Dal luppolo della birra una molecola capace di “affamare” i tumori
Dal luppolo della birra una molecola capace di “affamare” i tumori colpendo il metabolismo delle cellule dei vasi- questo il risultato di una nuova ricerca condotta dal gruppo dal gruppo della Dottoressa Albini, Direttore del Laboratorio di Biologia Vascolare ed Angiogenesi dell’IRCCS MultiMedica di Milano/Sesto San Giovanni e pubblicato sulla rivista internazionale “Oncotarget“.
Di cosa si tratta?
Tagliare i viveri con i quali il tumore si nutre, si procura ossigeno e costruisce i binari per diffondersi in siti distanti, rappresenta una delle strategie anti-tumorali, detta anti-angiogenesi, che viene spesso affiancata alla chemioterapia classica nella lotta ai tumori. Nell’ambito della chimica farmaceutica per trovare, molecole a cui “ispirarsi” con attività terapeutica e preventiva, spesso sono proprio vicino a noi, magari proprio sulla nostra tavola.
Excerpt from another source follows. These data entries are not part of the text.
(** X20: [fetch_market_catalog] sends one request, to the catalog
    endpoint.  Its body holds a filter only when the filter was given and
    is not empty: every entry of the body is a non-empty list or a
    non-empty string, so that an empty filter asks for the same as no
    filter. *)
Theorem catalog_filters (c : client) (assets horizons market_types : option (list string))
    (start_ts end_ts : option string) (s : state W) :
  let or_absent {A} (l : option (list A)) :=
    match l with Some [] => None | _ => l end in
  let text_or_absent (t : option string) :=
    match t with Some EmptyString => None | _ => t end in
  exists entries,
    st_trace (snd (fetch_market_catalog c assets horizons market_types
                                        start_ts end_ts s))
    = st_trace s ++ [request_to c "api_v1_market_catalog" (JObj entries)] /\
    Forall (fun kv => match snd kv with
                      | JArr (_ :: _) | JStr (String _ _) => True
                      | _ => False
                      end) entries /\
    fetch_market_catalog c (or_absent assets) (or_absent horizons)
                         (or_absent market_types)
                         (text_or_absent start_ts) (text_or_absent end_ts) s
    = fetch_market_catalog c assets horizons market_types start_ts end_ts s.
Proof.
  cbv zeta. unfold fetch_market_catalog, catalog_payload.
  eexists. split; [apply post_trace|]. split.
  - repeat (apply Forall_app_2);
      unfold list_field, str_field;
      repeat match goal with
             | |- context [match ?x with _ => _ end] => destruct x
             end; repeat constructor.
  - destruct assets as [[|? ?]|], horizons as [[|? ?]|],
      market_types as [[|? ?]|], start_ts as [[|? ?]|], end_ts as [[|? ?]|];
      reflexivity.
Qed.
End CatalogProps.

(** ** [_merge_responses]: the source *)

Lemma chain_rows_meta (hk : heap) (dl r bl l : loc) (b : string) (v : val)
    (d bd dk : list (string * val)) (xs : list val) :
  hk !! r = Some (ODict d) -> dict_get b d = Some (VRef bl) ->
  hk !! bl = Some (ODict bd) -> dict_get "rows" bd = Some (VRef l) ->
  hk !! l = Some (OList xs) -> hk !! dl = Some (ODict dk) -> b <> "meta" ->
  block_rows (<[dl := ODict (dict_set "meta" v dk)]> hk) (VRef r) b = Some xs.
Proof.
  intros Hr Hb Hbl Hrows Hl Hdl Hmeta.
  assert (Hlt : (dl < List.length hk)%nat) by (eapply lookup_lt_Some; eassumption).
  assert (Hne : dl <> l) by (intros <-; congruence).
  assert (Hnew : forall (x : loc) (dx : list (string * val)) (k : string) (w : val),
            hk !! x = Some (ODict dx) -> dict_get k dx = Some w -> k <> "meta" ->
            exists dx', <[dl := ODict (dict_set "meta" v dk)]> hk !! x
                        = Some (ODict dx') /\ dict_get k dx' = Some w).
  { intros x dx k w Hx Hk Hkm. destruct (Nat.eq_dec dl x) as [<-|Hxne].
    - rewrite Hdl in Hx. injection Hx as <-. eexists. split.
      + now apply list_lookup_insert_eq.
      + rewrite dict_get_set_ne by congruence. assumption.
    - exists dx. split; [now rewrite list_lookup_insert_ne|assumption]. }
  destruct (Hnew r d b (VRef bl) Hr Hb Hmeta) as (d' & Hr' & Hb').
  destruct (Hnew bl bd "rows" (VRef l) Hbl Hrows ltac:(discriminate))
    as (bd' & Hbl' & Hrows').
  eapply (chain_rows _ r bl l); try eassumption.
  now rewrite list_lookup_insert_ne.
Qed.

(** X21: merging into a non-empty destination whose rows lists are not
    rows lists of the source changes the destination in place and leaves
    the rows of every known block of the source as they were. *)
Theorem merge_keeps_source_rows (h : heap) (destination source : val) :
  response_ok h destination -> response_ok h source ->
  truthy h destination = true ->
  rows_apart h destination source ->
  (forall b b' l, In b KNOWN_BLOCKS -> In b' KNOWN_BLOCKS ->
     block_rows_loc h destination b = Some l ->
     block_rows_loc h source b' <> Some l) ->
  exists h',
    _merge_responses destination source h = (Ok destination, h') /\
    forall b rs, In b KNOWN_BLOCKS ->
      block_rows h source b = Some rs -> block_rows h' source b = Some rs.
Proof.
  intros (dl & dd & -> & Hd & Hdb) (sl & sd & -> & Hs & Hsb) Htruthy Hsep Hapart.
  assert (Hne : dd <> []).
  { cbn in Htruthy. rewrite Hd in Htruthy. destruct dd; [discriminate|congruence]. }
  destruct (merge_loop h dl sl dd sd Hd Hs Hsb) with (blocks := KNOWN_BLOCKS)
    (done := @nil string) (hk := h) as (h2 & Hloop & Inv); try assumption.
  { intros b Hb _ Hbd. now apply Hdb. }
  { repeat constructor; rewrite ?list_elem_of_In; cbn; intuition discriminate. }
  { intros b Hb. split; [assumption|intros []]. }
  { intros b' []. }
  { apply merge_inv_init. }
  rewrite app_nil_r in Inv. pose proof Inv as (I1 & I2 & _).
  destruct (I1 sl sd Hs) as (sd2 & Hsl2 & _ & _).
  destruct (I1 dl dd Hd) as (dd2 & Hdl2 & _ & _).
  assert (Hkept : forall b rs, In b KNOWN_BLOCKS ->
            block_rows h (VRef sl) b = Some rs ->
            exists d' bl bd' l,
              h2 !! sl = Some (ODict d') /\ dict_get b d' = Some (VRef bl) /\
              h2 !! bl = Some (ODict bd') /\ dict_get "rows" bd' = Some (VRef l) /\
              h2 !! l = Some (OList rs)).
  { intros b rs Hb Hrs. unfold block_rows in Hrs.
    destruct (block_rows_loc h (VRef sl) b) as [l|] eqn:Hl; [|discriminate].
    destruct (h !! l) as [[|xs]|] eqn:Hxs; try discriminate. injection Hrs as ->.
    destruct (inv_chain h dl sl (rev KNOWN_BLOCKS) h2 sl b l Inv Hl)
      as (d' & bl & bd' & Hsl' & Hbk & Hbl' & Hrows).
    exists d', bl, bd', l. repeat split; try assumption.
    apply (I2 l rs Hxs). intros b' Hb' Hl'. apply in_rev in Hb'.
    now apply (Hapart b' b l Hb' Hb Hl'). }
  assert (Hmeta_b : forall b, In b KNOWN_BLOCKS -> b <> "meta").
  { intros b Hb ->. cbn in Hb. intuition discriminate. }
  assert (Hrun : exists h',
            _merge_responses (VRef dl) (VRef sl) h = (Ok (VRef dl), h') /\
            (h' = h2 \/ exists v, h' = <[dl := ODict (dict_set "meta" v dd2)]> h2)).
  { unfold _merge_responses. cbn [truthy]. rewrite Hd.
    destruct dd as [|e0 dd0]; [congruence|]. cbn [negb].
    rewrite (bind_ok _ _ h h2 tt Hloop).
    rewrite (bind_ok _ _ h2 h2 (dict_has "meta" sd2))
      by (apply reads_ok; unfold py_contains; now rewrite Hsl2).
    destruct (dict_has "meta" sd2) eqn:Hmeta; [|exists h2; split; [reflexivity|now left]].
    apply has_get in Hmeta as [meta Hmeta].
    unfold bind at 1.
    rewrite (bind_ok _ _ h2 h2 tt)
      by (apply reads_ok; unfold dict_method, deref; now rewrite Hdl2).
    rewrite (bind_ok _ _ h2 h2 meta)
      by (apply reads_ok; unfold getitem, deref; now rewrite Hsl2, Hmeta).
    unfold setdefault. rewrite Hdl2.
    destruct (dict_has "meta" dd2); eexists; (split; [reflexivity|]);
      [now left|right; now exists meta]. }
  destruct Hrun as (h' & Hrun & Hh'). exists h'. split; [assumption|].
  intros b rs Hb Hrs.
  destruct (Hkept b rs Hb Hrs) as (d' & bl & bd' & l & H1 & H2 & H3 & H4 & H5).
  destruct Hh' as [->|[v ->]].
  - eapply chain_rows; eassumption.
  - eapply chain_rows_meta; try eassumption. now apply Hmeta_b.
Qed.

Lemma merge_keeps_source_rows_witness :
  exists h',
    _merge_responses (VRef 4%nat) (VRef 9%nat) sample_merge_store
    = (Ok (VRef 4%nat), h') /\
    block_rows h' (VRef 9%nat) "probabilities" = Some [VRef 6%nat].
Proof.
  destruct (merge_keeps_source_rows sample_merge_store (VRef 4%nat) (VRef 9%nat))
    as (h' & Hrun & Hrows).
  - exists 4%nat, [("probabilities", VRef 3%nat)]. split; [reflexivity|].
    split; [reflexivity|]. intros b Hb Hhas.
    destruct Hb as [<-|[<-|[<-|[]]]]; try discriminate Hhas.
    vm_compute. eauto.
  - exists 9%nat, [("probabilities", VRef 8%nat)]. split; [reflexivity|].
    split; [reflexivity|]. intros b Hb Hhas.
    destruct Hb as [<-|[<-|[<-|[]]]]; try discriminate Hhas.
    vm_compute. eauto.
  - reflexivity.
  - intros b b' l Hb Hb' Hne Hl.
    destruct Hb as [<-|[<-|[<-|[]]]]; try discriminate Hl;
      destruct Hb' as [<-|[<-|[<-|[]]]]; try congruence;
      split; vm_compute; discriminate.
  - intros b b' l Hb Hb' Hl.
    destruct Hb as [<-|[<-|[<-|[]]]]; try discriminate Hl;
      destruct Hb' as [<-|[<-|[<-|[]]]]; vm_compute in Hl |- *; congruence.
  - exists h'. split; [assumption|]. apply Hrows; [cbn; auto|reflexivity].
Defined.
Il gruppo della Dott.ssa Albini, attraverso uno studio pubblicato sulla rivista Oncotarget, ha infatti dimostrato che lo Xantumolo, un flavonoide contenuto nel luppolo della birra, esercita la sua attività anti-angiogenica agendo sulla proteina chinasi attivata dall’ adenosina mono-fosfato (AMPK).
Ma cos’ è questa AMPK?
“L’ AMPK – spiega la Dott.ssa Albini – è una molecola dell’organismo che funge da sensore energetico e che si attiva in risposta a cambiamenti metabolici. La novità dello studio è proprio questa: lo xantumolo è in grado di attivare direttamente o indirettamente l’AMPK nelle cellule endoteliali dei vasi sanguigni, esercitando un’azione anti-angiogenica. Questo si traduce in una diminuzione della capacità proliferativa, in una riduzione di migrazione, invasione e capacità di formare stutture simil-capillari.”
Si tratta di uno studio “Multicentrico”, condotto in collaborazione con più Centri di Ricerca, quali?
“Questo studio – continua la Dott.ssa Albini – nasce dalla collaborazione di diversi istituti: l’IRCCS MultiMedica di Milano (Dr.Antonino Bruno, Dr.ssa Barbara Bassani, Dr. Gabriele D’Uva), l’Arcispedale Santa Maria Nuova di Reggio Emilia (Dr.ssa Cristina Gallo, Dr.ssa Katiuscia Dallaglio, Dr.ssa Teresa Rossi), l’università dell’Insubria di Varese (Prof. Douglas Noonan) e l’ Università di Pisa (Prof. Armando Rossello). Inoltre – sottolinea la Dott.ssa Albini – lo studio è stato in gran parte condotto da giovanissimi ricercatori dei laboratori partecipanti, tutti under 35.”
Lo studio è stato anche possibile grazie al supporto di un finanziamento da parte dell’Associazione Italiana per la Ricerca sul Cancro (AIRC) e di una Borsa della Fondazione Umberto Veronesi (FUV).